Акимов сидел, глубоко погрузившись в кресло и полузакрыв глаза. Он ждал, пока хронотехник — его звали Игорь — не закончит последнюю проверку «катапульты».
— Все в порядке, Андрей Иванович, — закашлявшись, сказал наконец Игорь. — Я думаю, можно докладывать комиссии, как вы полагаете?
— Это ты меня спрашиваешь, Игорь? — глухо сказал Акимов. — Надо, так докладывай, тебе виднее. Только не тяни…

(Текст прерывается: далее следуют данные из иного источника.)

Definition row (lib : Lib) (isExport : bool) (tdoc : Tdoc)
    (udict : gmap N Udoc) (rank : nat) (tsdoc : Tsdoc)
    : result (list ScoreboardNode) :=
  dict ← tsddict tsdoc;
  match udict !! uid tsdoc with
  | None => Throw TypeError
  | Some udoc =>
      Ok ([rank_cell rank;
           cell_raw "user" (Str (uname udoc)) (of_N (uid tsdoc));
           cell "string" (js_or (of_num (ts_accept tsdoc)) zero)]
          ++ (if isExport
              then [cell "string" (js_or (of_num (ts_time tsdoc)) zero);
                    cell "string" (js_or (of_num (ts_time tsdoc)) zero)]
              else [])
          ++ concat (map (problem_cells lib isExport dict) (pids tdoc)))
  end.

Definition scoreboard (lib : Lib) (isExport : bool) (tdoc : Tdoc)
    (rankedTsdocs : list (nat * Tsdoc)) (udict : gmap N Udoc)
    (pdict : gmap N Pdoc) : result (list (list ScoreboardNode)) :=
  cols ← columns lib isExport tdoc pdict;
  for_of (λ rows '(rank, tsdoc),
    r ← row lib isExport tdoc udict rank tsdoc; Ok (rows ++ [r]))
    rankedTsdocs [cols].

Definition rank (tsdocs : list Tsdoc) : list (nat * Tsdoc) :=
  ranked tsdocs (λ a b, strict_eq (ts_score a) (ts_score b)).

End acm.

(** ** The OI rule *)

Module oi.

Definition statusSort : list (string * Z) := [("score"%string, -1)].

Definition showScoreboard (tdoc : Tdoc) (now : Date) : bool :=
  bool_decide (endAt tdoc < now).
Definition showRecord (tdoc : Tdoc) (now : Date) : bool :=
  bool_decide (endAt tdoc < now).

Record stats := {
  s_score : Z;
  s_detail : gmap N jdoc;
}.

Definition stat_step (tdoc : Tdoc) (s : stats) (j : jdoc) : stats :=
  if includes (pids tdoc) (pid j)
  then {| s_score := s_score s + score j;
          s_detail := <[pid j := j]> (s_detail s) |}
  else s.

Definition stat (tdoc : Tdoc) (journal : list jdoc) : stats :=
  foldl (stat_step tdoc) {| s_score := 0; s_detail := ∅ |} journal.

(** [tsddict[item.pid] = item] over [tsdoc.journal], when there is one. *)
Definition tsddict (tsdoc : Tsdoc) : gmap N jdoc :=
  match ts_journal tsdoc with
  | None => ∅
  | Some l => foldl (λ m j, <[pid j := j]> m) ∅ l
  end.

Definition columns (lib : Lib) (isExport : bool) (tdoc : Tdoc)
    (pdict : gmap N Pdoc) : result (list ScoreboardNode) :=
  let _' := translate lib in
  let head :=
    [cell "rank" (Str (_' "Rank")); cell "user" (Str (_' "User"));
     cell "total_score" (Str (_' "Total Score"))] in
  for_of (λ cols '(i, p),
    let n := of_nat i in
    if isExport then
      match pdict !! p with
      | None => Throw TypeError
      | Some pdoc =>
          Ok (cols ++
            [cell "problem_score"
               (Str (format lib "#{0} {1}" [n; Str (title pdoc)]))])
      end
    else
      Ok (cols ++ [cell_raw "problem_detail" (Str (format lib "#{0}" [n]))
                     (of_N p)]))
    (numbered (pids tdoc)) head.

Definition problem_cell (dict : gmap N jdoc) (p : N) : ScoreboardNode :=
  cell_raw "record"
    (js_or (jdoc_get (dict !! p) "score") (Str "-"))
    (js_or (jdoc_get (dict !! p) "rid") Null).

Definition row (tdoc : Tdoc) (udict : gmap N Udoc) (rank : nat)
    (tsdoc : Tsdoc) : result (list ScoreboardNode) :=
  let dict := tsddict tsdoc in
  match udict !! uid tsdoc with
  | None => Throw TypeError
  | Some udoc =>
      Ok ([rank_cell rank;
           cell_raw "user" (Str (uname udoc)) (of_N (uid tsdoc));
           cell "string" (js_or (of_num (ts_score tsdoc)) zero)]
          ++ map (problem_cell dict) (pids tdoc))
  end.

Definition scoreboard (lib : Lib) (isExport : bool) (tdoc : Tdoc)
    (rankedTsdocs : list (nat * Tsdoc)) (udict : gmap N Udoc)
    (pdict : gmap N Pdoc) : result (list (list ScoreboardNode)) :=
  cols ← columns lib isExport tdoc pdict;
  for_of (λ rows '(rank, tsdoc),
    r ← row tdoc udict rank tsdoc; Ok (rows ++ [r]))
    rankedTsdocs [cols].

Definition rank (tsdocs : list Tsdoc) : list (nat * Tsdoc) :=
  ranked tsdocs (λ a b, strict_eq (ts_score a) (ts_score b)).

End oi.

(** ** The Assignment rule *)

Module homework.

Definition statusSort : list (string * Z) :=
  [("penaltyScore"%string, -1); ("time"%string, 1)].

Definition showScoreboard (tdoc : Tdoc) (now : Date) : bool := true.
Definition showRecord (tdoc : Tdoc) (now : Date) : bool := true.

Record stats := {
  s_score : num;
  s_penaltyScore : num;
  s_time : num;
  s_detail : list detail_item;
}.

(** The body of the first loop. [journal[j.pid]] indexes the journal array
    by the problem id; past its end it is [undefined], whose [accept]
    cannot be read. *)
Definition select_step (tdoc : Tdoc) (journal : list jdoc)
    (effective : gmap N jdoc) (j : jdoc) : result (gmap N jdoc) :=
  if includes (pids tdoc) (pid j) && bool_decide (effective !! pid j = None)
  then match journal !! N.to_nat (pid j) with
       | None => Throw TypeError
       | Some e => Ok (if accept e then <[pid j := j]> effective else effective)
       end
  else Ok effective.

Definition select (tdoc : Tdoc) (journal : list jdoc)
    : result (gmap N jdoc) :=
  for_of (select_step tdoc journal) journal ∅.

(** What [time] and [penaltyScore] can be applied to: a journal entry, or
    the property name that [for (const j in effective)] binds. *)
Inductive operand :=
  | OfDoc (j : jdoc)
  | OfKey (k : N).

(** [x.rid]: a string has no such property. *)
Definition operand_rid (x : operand) : option ObjectID :=
  match x with
  | OfDoc j => Some (rid j)
  | OfKey _ => None
  end.

(** [Math.floor(jdoc.rid.generationTime - tdoc.beginAt.getTime() / 1000)];
    the instant is a whole number of seconds, so the floor is that of
    the difference in milliseconds over 1000. *)
Definition time (tdoc : Tdoc) (jdoc : operand) : result Z :=
  match operand_rid jdoc with
  | None => Throw TypeError
  | Some r => Ok ((1000 * generationTime r - getTime (beginAt tdoc)) / 1000)
  end.

(** [Math.floor(jdoc.rid.generationTime - tdoc.penaltySince.getTime() /
    1000)]; a record without [penaltySince] has no [getTime] to call. *)
Definition exceedSeconds (tdoc : Tdoc) (jdoc : jdoc) : result Z :=
  match penaltySince tdoc with
  | None => Throw TypeError
  | Some since => Ok ((1000 * generationTime (rid jdoc) - getTime since) / 1000)
  end.

(** [Object.keys(tdoc.penaltyRules).map((k) => parseFloat(k))
    .sort((a, b) => a - b)] *)
Definition penalty_keys (table : PenaltyRules) : list float :=
  sort_numbers (map (λ kv, parseFloat kv.1) table).

(** The loop over the keys, with its [break]: the state is the coefficient
    ([None] is [undefined]) and whether the loop is still running. The
    multiplier is looked up under the name of the number [i]. *)
Definition coefficient_step (table : PenaltyRules) (exceed : Z)
    (s : option float * bool) (i : float) : option float * bool :=
  if s.2 then
    if f_leb (f_mul i (f_of_Z 3600)) (f_of_Z exceed)
    then (property table (Number_toString i), true)
    else (s.1, false)
  else s.

Definition coefficient (table : PenaltyRules) (exceed : Z) : option float :=
  (foldl (coefficient_step table exceed) (Some (f_of_Z 1), true)
     (penalty_keys table)).1.

(** [score * coefficient]; [undefined] is not a number. *)
Definition scale (score : Z) (c : option float) : float :=
  f_mul (f_of_Z score) (default f_nan c).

Он не спал от волнения уже две ночи и потому не мог сдержать легкого брюзжания. Все происшедшее за последние дни — правительственный прием, перелет из Москвы, долгие часы подготовки и инструктажей, одинокие бессонные ночи, — все это как то размылось, ушло в сторону как далекие воспоминания. Сейчас он мог думать только об одном — о прошлом, которое ему предстояло увидеть. И пусть он перенесется на век назад лишь бесплотным наблюдателем, неспособным изменить в давно ушедшем времени движение ни единого атома; пусть даже все его перемещения рассчитаны почти до деталей. Важно другое — ведь все пережитое им смогут позднее увидеть в мнемозаписи миллиарды людей, завершающих строительство коммунизма. Ради них и была с неимоверными трудностями создана хронокатапульта; ради них страна, не страдающая пока от избытка электроэнергии, отдавала ему, Акимову, годовую выработку всей Куйбышевской ГЭС…

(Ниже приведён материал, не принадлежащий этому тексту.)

Lemma collect_whole_lines ls : forall fuel,
  Forall line_ok ls -> (length ls < fuel)%nat ->
  map print_line (collect_lines fuel (lines_text ls)) =
  map (fun l => l ++ [NL]) ls.
Proof.
  induction ls as [|l ls IH]; intros fuel Hok Hf.
  - destruct fuel; reflexivity.
  - apply Forall_cons in Hok as [(Hl & Hz & _) Hok].
    destruct fuel as [|f]; [simpl in Hf; lia|]. rewrite lines_text_cons.
    assert (Hhead : exists c rest, l ++ NL :: lines_text ls = c :: rest /\
                                   is_nul c = false).
    { destruct l as [|c l'].
      - exists NL, (lines_text ls). split; reflexivity.
      - exists c, (l' ++ NL :: lines_text ls). split; [reflexivity|].
        destruct Hz as [Hz|Hz]; [discriminate|]. simpl in Hz.
        destruct (is_nul c) eqn:E; [|reflexivity].
        apply is_nul_spec in E. contradiction. }
    destruct Hhead as (c & rest & Heq & Hc).
    cbn [collect_lines]. rewrite Heq, Hc, <- Heq.
    rewrite memchr_nl_line by exact Hl. cbn [map]. f_equal.
    + unfold print_line. rewrite memchr_nl_line by exact Hl.
      replace (S (length l)) with (length (l ++ [NL]))
        by (rewrite length_app; simpl; lia).
      change (l ++ NL :: lines_text ls) with (l ++ [NL] ++ lines_text ls).
      rewrite app_assoc, take_app_length. reflexivity.
    + replace (S (length l)) with (length (l ++ [NL]))
        by (rewrite length_app; simpl; lia).
      change (l ++ NL :: lines_text ls) with (l ++ [NL] ++ lines_text ls).
      rewrite app_assoc, drop_app_length. apply IH; [exact Hok|simpl in Hf; lia].
Qed.

Lemma lines_text_length ls : (length ls <= length (lines_text ls))%nat.
Proof.
  induction ls as [|l ls IH]; [reflexivity|].
  rewrite lines_text_cons, length_app. simpl. lia.
Qed.

(** X30. [log_read_last_n] on a log that has not wrapped, made of whole
    lines none of which is the marker, prints the last [n] lines, or all
    of them when there are fewer, and returns 0; it returns -1 and prints
    nothing for [n <= 0], for a missing file and for an empty one. *)
Theorem read_last_n_unwrapped ls n :
  0 < n -> ls <> [] -> Forall line_ok ls ->
  log_read_last_n (Some (lines_text ls)) n =
    (0, lines_text (drop (length ls - Z.to_nat n) ls)) /\
  log_read_last_n None n = (-1, []) /\
  log_read_last_n (Some []) n = (-1, []) /\
  (forall f m, m <= 0 -> log_read_last_n f m = (-1, [])).
Proof.
  intros Hn Hne Hok. split; [|split; [|split]].
  - unfold log_read_last_n. destruct (Z.leb_spec n 0); [lia|].
    destruct (Nat.eqb_spec (length (lines_text ls)) 0) as [E|_].
    { destruct ls as [|l ls']; [congruence|].
      rewrite lines_text_cons, length_app in E. simpl in E. lia. }
    pose proof (find_loop_whole_lines ls (S (length (lines_text ls))) []
                  (Z.of_nat (length (lines_text ls)) - MARKER_LEN) Hok) as Hfind.
    cbn [app length] in Hfind. rewrite Hfind. change (0 <=? -1) with false. cbv iota.
    f_equal. rewrite <- skipn_map.
    pose proof (lines_text_length ls) as Hlen.
    pose proof (collect_whole_lines ls (S (length (lines_text ls))) Hok ltac:(lia))
      as Hcol.
    assert (Hcount : length (collect_lines (S (length (lines_text ls)))
                               (lines_text ls)) = length ls).
    { rewrite <- (length_map print_line), Hcol, length_map. reflexivity. }
    rewrite Hcount, Hcol.
    replace (Z.to_nat (if Z.of_nat (length ls) - n <? 0 then 0
                       else Z.of_nat (length ls) - n))
      with (length ls - Z.to_nat n)%nat
      by (destruct (Z.ltb_spec (Z.of_nat (length ls) - n) 0); lia).
    unfold lines_text. now rewrite skipn_map.
  - unfold log_read_last_n. destruct (Z.leb_spec n 0); reflexivity.
  - unfold log_read_last_n. destruct (Z.leb_spec n 0); reflexivity.
  - intros f m Hm. unfold log_read_last_n.
    destruct (Z.leb_spec m 0); [reflexivity|lia].
Qed.

Lemma read_last_n_unwrapped_witness :
  log_read_last_n (Some (lines_text [lit "one"; lit "two"; lit "three"])) 2 =
    (0, lines_text (drop (3 - Z.to_nat 2) [lit "one"; lit "two"; lit "three"])) /\
  log_read_last_n None 2 = (-1, []) /\
  log_read_last_n (Some []) 2 = (-1, []) /\
  (forall f m, m <= 0 -> log_read_last_n f m = (-1, [])).
Proof.
  apply (read_last_n_unwrapped [lit "one"; lit "two"; lit "three"] 2).
  - lia.
  - discriminate.
  - repeat (constructor;
            [split; [repeat (constructor; [discriminate|]); constructor
                    |split; [right; discriminate|discriminate]]|]).
    constructor.
Defined.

Где-то вдали он услышал приглушенный голос Игоря, докладывающего Председателю комиссии о готовности хронокатапульты к броску в 1922 год, ровно на сто лет назад.
«Хороший парнишка, — тепло подумал Акимов. — Именно от таких умных и знающих ребят многое зависит и на Земле, и в космосе. А учить их нужно не только на лекциях, но и в живом деле. Главное — не просто уступать им дорогу, но и помогать, если это необходимо. Так что лелеять свой стариковский почет в унылой пенсионной тишине просто нет времени. Да и бог с ним, с почетом…»
— Еще три минуты, — сказал Игорь, усаживаясь перед пультом управления в такое же кресло, как у Акимова. — Вы не волнуйтесь, Андрей Иванович, выведу точно. Хотите, завтра поедем с ребятами порыбачить на Волге? Они очень просят…
— Обязательно поедем, — расслабленно сказал Акимов. — Куда хотите поедем. Мне теперь надо запасать впечатления впрок. Знаешь, Игорь, что я открыл на старости лет? Надо все время возвращаться к Земле, иначе не сможешь вернуться к звездам.
— Я это знаю, — пробормотал хронотехник.
— Я тоже. Но вот в чем штуке — с годами начинаешь понимать то, о чем научился говорить еще в детском саду. Очевидно, в этом и состоит взросление человека.
Пульт вдруг разгорелся множеством ослепительных огней, а откуда-то снизу в зал потек гул — сначала слабый, еле слышный, потом стремительно набирающий чудовищную грозовую силу.
— Начали! — срывающимся голосом закричал Игорь. — Начали, Андрей Иванович!
Все поплыло перед глазами Акимова. Со всех сторон его окутала мягкая, чуть светящаяся мгла, насыщенная тысячами неясных шорохов. Скоро он почувствовал, как начинает постепенно исчезать ощущение собственного тела. И тут колышущаяся пелена исчезла, и он увидел, как на далеком горизонте набухает розовый рассвет.
Акимов медленно летел над черной, напитанной весенней влагой степью. Небо над ним было белесым, чуть подсвеченным восходящим солнцем, а в густой синеве на западе еще слабо светились последние звезды. Было удивительно тихо, как бывает только в предутреннем сне, и он почувствовал себя большой бестелесной птицей, отправившейся в далекий перелет. Ему захотелось испытать свои новые крылья, и, сделав плавный вираж, он повернул на север, стремительно набирая скорость. И увидел далеко впереди поселок.